*Exercise prompt*
Under this line are the records; write out word for word the part that begins at the line containing "rewrite Ha, Hb, Hbody_a, Hbody_b." and ends at the line containing "exists (String.substring (at_mount", and no more.

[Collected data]

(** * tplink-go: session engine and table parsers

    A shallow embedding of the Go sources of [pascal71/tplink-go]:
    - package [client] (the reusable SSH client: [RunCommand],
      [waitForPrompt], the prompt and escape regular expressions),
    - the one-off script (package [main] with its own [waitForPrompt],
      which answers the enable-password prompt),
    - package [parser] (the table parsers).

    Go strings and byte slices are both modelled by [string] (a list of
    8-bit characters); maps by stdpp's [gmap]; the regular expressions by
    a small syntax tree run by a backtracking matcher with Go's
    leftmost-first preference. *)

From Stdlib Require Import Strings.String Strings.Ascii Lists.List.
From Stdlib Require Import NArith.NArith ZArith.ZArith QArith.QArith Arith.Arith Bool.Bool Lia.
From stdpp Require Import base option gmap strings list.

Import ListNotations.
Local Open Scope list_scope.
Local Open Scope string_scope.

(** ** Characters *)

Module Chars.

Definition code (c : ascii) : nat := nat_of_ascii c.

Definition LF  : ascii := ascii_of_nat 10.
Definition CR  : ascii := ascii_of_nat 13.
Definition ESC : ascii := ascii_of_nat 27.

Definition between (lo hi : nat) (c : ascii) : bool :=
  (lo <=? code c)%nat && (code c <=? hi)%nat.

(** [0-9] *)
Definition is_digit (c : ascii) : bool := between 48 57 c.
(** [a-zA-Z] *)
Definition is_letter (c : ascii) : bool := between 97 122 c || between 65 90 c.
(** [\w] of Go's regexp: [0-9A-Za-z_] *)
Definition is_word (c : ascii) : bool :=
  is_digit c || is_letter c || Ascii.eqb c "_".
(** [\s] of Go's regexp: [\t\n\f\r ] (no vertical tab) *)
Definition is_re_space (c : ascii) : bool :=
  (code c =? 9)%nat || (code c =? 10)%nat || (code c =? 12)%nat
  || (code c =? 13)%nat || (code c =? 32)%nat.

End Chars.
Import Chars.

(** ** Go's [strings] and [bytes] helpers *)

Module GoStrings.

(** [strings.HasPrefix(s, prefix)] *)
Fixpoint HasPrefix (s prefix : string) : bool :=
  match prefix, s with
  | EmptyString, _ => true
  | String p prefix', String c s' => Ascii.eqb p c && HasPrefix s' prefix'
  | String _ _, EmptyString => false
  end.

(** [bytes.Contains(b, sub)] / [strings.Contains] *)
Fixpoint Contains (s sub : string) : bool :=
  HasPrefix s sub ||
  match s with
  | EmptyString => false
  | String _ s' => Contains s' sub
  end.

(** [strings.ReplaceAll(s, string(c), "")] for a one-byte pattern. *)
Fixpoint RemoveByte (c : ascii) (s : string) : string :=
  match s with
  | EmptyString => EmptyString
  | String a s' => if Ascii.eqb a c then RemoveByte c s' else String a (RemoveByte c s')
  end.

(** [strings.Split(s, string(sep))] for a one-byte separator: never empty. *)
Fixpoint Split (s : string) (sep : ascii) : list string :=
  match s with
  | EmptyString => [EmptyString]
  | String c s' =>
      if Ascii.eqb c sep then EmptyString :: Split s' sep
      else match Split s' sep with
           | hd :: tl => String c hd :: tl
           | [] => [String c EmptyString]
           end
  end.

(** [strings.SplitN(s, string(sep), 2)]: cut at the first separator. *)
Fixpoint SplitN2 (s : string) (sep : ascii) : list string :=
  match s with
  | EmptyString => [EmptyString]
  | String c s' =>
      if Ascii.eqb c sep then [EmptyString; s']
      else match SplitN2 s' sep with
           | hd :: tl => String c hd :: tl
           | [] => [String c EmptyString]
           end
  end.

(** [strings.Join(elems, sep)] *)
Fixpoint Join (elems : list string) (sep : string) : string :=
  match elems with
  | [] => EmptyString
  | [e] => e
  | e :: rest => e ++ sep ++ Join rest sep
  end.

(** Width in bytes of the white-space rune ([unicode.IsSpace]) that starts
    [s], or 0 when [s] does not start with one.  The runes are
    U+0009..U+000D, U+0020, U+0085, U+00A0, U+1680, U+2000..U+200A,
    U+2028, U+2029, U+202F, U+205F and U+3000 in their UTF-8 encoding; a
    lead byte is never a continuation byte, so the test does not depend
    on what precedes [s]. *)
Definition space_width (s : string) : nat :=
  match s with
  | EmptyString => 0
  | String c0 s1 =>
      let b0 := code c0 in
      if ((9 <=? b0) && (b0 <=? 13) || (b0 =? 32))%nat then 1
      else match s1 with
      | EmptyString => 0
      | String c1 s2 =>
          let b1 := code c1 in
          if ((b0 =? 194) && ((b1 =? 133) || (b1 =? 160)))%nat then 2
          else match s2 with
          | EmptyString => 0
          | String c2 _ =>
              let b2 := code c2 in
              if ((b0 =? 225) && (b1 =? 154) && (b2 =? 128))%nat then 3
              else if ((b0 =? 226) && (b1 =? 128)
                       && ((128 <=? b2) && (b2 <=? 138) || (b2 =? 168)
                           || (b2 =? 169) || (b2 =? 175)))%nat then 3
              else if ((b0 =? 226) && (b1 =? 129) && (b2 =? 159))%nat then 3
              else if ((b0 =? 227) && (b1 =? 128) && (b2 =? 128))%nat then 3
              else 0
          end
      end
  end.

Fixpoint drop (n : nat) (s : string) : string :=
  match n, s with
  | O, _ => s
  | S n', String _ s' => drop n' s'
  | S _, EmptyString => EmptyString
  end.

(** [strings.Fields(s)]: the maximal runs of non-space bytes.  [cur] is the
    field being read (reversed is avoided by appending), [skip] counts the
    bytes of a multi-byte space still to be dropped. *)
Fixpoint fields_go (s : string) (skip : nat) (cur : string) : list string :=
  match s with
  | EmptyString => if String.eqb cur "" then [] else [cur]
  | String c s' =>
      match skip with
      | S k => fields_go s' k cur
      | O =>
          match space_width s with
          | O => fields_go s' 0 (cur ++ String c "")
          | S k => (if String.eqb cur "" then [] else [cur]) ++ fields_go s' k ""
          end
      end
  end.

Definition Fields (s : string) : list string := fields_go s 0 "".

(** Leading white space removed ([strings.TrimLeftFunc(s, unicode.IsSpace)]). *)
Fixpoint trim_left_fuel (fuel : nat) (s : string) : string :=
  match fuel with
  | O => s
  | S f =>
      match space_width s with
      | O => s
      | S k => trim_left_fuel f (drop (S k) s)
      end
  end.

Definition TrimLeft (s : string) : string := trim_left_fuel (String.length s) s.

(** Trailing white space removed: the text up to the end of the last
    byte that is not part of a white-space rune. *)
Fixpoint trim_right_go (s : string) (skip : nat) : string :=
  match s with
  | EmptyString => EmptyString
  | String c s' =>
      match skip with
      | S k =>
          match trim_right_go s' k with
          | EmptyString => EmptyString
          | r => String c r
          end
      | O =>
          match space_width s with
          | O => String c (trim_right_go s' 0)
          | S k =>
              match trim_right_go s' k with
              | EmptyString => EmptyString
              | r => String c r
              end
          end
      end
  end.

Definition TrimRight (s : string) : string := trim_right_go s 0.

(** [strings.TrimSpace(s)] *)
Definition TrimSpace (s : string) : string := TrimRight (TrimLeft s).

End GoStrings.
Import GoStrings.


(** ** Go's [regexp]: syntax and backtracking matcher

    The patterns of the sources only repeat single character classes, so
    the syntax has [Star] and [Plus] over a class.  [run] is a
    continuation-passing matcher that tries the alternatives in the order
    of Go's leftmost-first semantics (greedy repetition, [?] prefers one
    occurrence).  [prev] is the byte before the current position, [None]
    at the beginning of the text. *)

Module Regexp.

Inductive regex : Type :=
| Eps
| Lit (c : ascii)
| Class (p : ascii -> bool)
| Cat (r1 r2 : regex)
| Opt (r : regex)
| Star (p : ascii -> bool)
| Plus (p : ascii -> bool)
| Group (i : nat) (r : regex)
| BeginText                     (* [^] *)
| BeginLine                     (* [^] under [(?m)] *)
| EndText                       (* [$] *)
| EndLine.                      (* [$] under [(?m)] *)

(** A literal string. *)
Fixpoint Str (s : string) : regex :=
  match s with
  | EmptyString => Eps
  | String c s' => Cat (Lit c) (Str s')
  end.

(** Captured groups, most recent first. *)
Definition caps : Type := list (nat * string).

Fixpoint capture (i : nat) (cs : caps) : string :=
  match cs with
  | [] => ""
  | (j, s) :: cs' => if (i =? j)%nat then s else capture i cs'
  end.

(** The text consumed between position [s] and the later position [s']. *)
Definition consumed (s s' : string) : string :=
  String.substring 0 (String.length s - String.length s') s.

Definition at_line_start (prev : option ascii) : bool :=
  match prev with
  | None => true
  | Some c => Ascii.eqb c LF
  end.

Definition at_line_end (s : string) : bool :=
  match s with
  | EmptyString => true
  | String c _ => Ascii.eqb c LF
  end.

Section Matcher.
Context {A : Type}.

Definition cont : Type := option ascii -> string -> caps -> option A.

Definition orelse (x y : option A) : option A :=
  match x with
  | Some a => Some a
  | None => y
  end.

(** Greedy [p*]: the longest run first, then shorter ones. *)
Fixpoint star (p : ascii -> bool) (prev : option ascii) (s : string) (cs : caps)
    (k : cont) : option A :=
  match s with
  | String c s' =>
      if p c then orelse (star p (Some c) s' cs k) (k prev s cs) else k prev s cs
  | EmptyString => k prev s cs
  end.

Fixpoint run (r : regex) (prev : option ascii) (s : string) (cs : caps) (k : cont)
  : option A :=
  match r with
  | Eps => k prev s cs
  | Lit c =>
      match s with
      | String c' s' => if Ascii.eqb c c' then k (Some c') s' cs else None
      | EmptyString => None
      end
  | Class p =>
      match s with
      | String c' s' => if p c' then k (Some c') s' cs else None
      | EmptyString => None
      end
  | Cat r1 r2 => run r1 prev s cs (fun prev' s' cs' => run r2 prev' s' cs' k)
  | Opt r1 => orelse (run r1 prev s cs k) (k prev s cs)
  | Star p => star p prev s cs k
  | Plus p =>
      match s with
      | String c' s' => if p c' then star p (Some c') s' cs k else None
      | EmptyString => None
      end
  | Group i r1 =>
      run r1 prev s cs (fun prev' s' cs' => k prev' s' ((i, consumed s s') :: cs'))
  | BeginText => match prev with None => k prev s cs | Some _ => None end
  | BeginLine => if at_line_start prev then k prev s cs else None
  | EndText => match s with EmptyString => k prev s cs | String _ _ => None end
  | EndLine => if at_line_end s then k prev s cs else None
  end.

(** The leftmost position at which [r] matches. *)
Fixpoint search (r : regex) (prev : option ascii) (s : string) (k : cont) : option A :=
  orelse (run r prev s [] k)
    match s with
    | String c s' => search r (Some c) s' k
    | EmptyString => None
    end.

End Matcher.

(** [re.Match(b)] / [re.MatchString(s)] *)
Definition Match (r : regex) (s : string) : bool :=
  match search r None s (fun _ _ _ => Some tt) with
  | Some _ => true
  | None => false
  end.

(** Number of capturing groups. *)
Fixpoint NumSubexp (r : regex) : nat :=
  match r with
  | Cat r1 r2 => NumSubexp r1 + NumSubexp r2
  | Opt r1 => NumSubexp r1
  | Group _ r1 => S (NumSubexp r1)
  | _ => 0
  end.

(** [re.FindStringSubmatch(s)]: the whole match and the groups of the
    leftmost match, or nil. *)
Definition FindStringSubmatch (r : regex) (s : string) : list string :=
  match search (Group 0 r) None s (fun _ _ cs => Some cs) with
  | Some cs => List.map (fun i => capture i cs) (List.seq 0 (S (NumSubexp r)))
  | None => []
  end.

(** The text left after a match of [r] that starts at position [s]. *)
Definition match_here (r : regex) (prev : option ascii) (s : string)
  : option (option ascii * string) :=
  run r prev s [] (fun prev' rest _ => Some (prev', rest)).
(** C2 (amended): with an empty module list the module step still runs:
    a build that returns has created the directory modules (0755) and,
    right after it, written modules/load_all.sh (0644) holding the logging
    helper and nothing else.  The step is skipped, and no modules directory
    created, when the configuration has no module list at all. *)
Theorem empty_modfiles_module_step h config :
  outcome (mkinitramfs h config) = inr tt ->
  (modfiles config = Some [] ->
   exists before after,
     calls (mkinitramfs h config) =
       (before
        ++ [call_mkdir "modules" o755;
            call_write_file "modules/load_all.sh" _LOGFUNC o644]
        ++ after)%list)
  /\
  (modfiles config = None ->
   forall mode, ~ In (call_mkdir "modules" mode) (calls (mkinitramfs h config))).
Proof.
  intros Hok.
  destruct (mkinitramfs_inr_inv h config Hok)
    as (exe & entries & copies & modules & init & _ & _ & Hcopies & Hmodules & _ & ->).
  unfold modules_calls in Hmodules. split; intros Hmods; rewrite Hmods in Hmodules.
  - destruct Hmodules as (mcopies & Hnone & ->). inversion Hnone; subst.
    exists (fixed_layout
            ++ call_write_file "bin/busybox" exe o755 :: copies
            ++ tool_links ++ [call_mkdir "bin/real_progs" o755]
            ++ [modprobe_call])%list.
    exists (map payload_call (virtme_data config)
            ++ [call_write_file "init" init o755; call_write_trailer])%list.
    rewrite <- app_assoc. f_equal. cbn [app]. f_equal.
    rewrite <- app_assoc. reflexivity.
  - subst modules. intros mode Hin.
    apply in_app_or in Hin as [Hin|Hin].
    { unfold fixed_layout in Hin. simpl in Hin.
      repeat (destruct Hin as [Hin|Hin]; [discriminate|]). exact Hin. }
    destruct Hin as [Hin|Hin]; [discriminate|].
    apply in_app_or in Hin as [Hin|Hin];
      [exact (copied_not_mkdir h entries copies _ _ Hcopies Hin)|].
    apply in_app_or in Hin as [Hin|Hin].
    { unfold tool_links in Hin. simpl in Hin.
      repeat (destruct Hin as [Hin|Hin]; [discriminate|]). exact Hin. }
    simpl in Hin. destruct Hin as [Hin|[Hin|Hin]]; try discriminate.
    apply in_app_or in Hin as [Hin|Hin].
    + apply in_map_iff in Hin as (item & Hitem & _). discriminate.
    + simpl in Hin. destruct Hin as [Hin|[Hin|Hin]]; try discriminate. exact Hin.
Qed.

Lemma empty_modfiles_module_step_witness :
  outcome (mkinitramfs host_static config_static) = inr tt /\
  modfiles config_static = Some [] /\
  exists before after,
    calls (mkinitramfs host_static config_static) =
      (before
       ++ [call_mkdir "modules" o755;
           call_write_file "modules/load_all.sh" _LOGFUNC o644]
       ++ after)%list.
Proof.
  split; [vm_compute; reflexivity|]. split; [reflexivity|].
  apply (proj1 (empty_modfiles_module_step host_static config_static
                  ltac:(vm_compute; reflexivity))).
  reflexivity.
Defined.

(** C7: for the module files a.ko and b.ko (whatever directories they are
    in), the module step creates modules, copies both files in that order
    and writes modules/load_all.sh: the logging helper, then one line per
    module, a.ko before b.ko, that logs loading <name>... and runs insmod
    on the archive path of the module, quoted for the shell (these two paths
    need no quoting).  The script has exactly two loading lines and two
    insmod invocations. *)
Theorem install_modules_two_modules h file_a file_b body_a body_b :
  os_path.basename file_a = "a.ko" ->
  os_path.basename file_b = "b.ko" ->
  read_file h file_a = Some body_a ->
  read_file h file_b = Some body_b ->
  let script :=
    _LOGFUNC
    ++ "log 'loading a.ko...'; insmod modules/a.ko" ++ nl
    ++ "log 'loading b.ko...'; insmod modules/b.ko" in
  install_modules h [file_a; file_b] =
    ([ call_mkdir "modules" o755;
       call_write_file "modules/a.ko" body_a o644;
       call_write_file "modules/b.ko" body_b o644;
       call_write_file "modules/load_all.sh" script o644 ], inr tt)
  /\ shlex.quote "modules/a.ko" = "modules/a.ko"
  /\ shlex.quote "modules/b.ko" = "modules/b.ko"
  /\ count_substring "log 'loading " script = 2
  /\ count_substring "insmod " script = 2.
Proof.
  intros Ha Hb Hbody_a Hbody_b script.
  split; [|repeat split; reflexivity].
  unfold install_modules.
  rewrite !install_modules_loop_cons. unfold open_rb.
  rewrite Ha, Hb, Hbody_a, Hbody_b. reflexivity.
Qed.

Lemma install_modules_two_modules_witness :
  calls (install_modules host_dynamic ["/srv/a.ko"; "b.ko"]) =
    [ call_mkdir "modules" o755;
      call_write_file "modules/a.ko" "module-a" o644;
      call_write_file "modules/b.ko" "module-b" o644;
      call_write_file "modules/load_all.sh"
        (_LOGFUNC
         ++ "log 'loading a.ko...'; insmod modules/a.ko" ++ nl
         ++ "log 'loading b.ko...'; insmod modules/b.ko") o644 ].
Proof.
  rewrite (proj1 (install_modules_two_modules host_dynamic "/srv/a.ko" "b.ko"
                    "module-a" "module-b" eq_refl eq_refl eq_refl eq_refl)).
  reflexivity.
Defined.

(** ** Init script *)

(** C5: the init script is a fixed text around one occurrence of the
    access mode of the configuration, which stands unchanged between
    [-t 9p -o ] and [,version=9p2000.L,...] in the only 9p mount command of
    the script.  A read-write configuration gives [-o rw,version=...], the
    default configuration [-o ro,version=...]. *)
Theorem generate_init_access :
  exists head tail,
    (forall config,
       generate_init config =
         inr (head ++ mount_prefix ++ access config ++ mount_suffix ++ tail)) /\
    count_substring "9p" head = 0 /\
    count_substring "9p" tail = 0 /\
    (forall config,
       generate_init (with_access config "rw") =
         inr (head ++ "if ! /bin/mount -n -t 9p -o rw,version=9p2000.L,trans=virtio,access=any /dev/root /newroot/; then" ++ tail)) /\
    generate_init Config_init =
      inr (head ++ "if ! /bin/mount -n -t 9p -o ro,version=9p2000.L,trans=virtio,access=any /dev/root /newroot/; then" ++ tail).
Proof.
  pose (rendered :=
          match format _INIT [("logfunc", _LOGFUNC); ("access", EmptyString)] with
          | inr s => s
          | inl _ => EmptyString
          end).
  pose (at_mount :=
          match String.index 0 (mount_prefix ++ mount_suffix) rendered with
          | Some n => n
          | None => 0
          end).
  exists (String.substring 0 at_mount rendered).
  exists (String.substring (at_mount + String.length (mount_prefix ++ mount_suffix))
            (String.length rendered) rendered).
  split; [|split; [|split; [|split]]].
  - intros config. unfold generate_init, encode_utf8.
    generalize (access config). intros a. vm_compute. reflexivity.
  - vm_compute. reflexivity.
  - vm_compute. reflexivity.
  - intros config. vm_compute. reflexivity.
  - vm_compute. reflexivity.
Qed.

*Answer box*
  rewrite Ha, Hb, Hbody_a, Hbody_b. reflexivity.
Qed.

Lemma install_modules_two_modules_witness :
  calls (install_modules host_dynamic ["/srv/a.ko"; "b.ko"]) =
    [ call_mkdir "modules" o755;
      call_write_file "modules/a.ko" "module-a" o644;
      call_write_file "modules/b.ko" "module-b" o644;
      call_write_file "modules/load_all.sh"
        (_LOGFUNC
         ++ "log 'loading a.ko...'; insmod modules/a.ko" ++ nl
         ++ "log 'loading b.ko...'; insmod modules/b.ko") o644 ].
Proof.
  rewrite (proj1 (install_modules_two_modules host_dynamic "/srv/a.ko" "b.ko"
                    "module-a" "module-b" eq_refl eq_refl eq_refl eq_refl)).
  reflexivity.
Defined.

(** ** Init script *)

(** C5: the init script is a fixed text around one occurrence of the
    access mode of the configuration, which stands unchanged between
    [-t 9p -o ] and [,version=9p2000.L,...] in the only 9p mount command of
    the script.  A read-write configuration gives [-o rw,version=...], the
    default configuration [-o ro,version=...]. *)
Theorem generate_init_access :
  exists head tail,
    (forall config,
       generate_init config =
         inr (head ++ mount_prefix ++ access config ++ mount_suffix ++ tail)) /\
    count_substring "9p" head = 0 /\
    count_substring "9p" tail = 0 /\
    (forall config,
       generate_init (with_access config "rw") =
         inr (head ++ "if ! /bin/mount -n -t 9p -o rw,version=9p2000.L,trans=virtio,access=any /dev/root /newroot/; then" ++ tail)) /\
    generate_init Config_init =
      inr (head ++ "if ! /bin/mount -n -t 9p -o ro,version=9p2000.L,trans=virtio,access=any /dev/root /newroot/; then" ++ tail).
Proof.
  pose (rendered :=
          match format _INIT [("logfunc", _LOGFUNC); ("access", EmptyString)] with
          | inr s => s
          | inl _ => EmptyString
          end).
  pose (at_mount :=
          match String.index 0 (mount_prefix ++ mount_suffix) rendered with
          | Some n => n
          | None => 0
          end).
  exists (String.substring 0 at_mount rendered).
  exists (String.substring (at_mount + String.length (mount_prefix ++ mount_suffix))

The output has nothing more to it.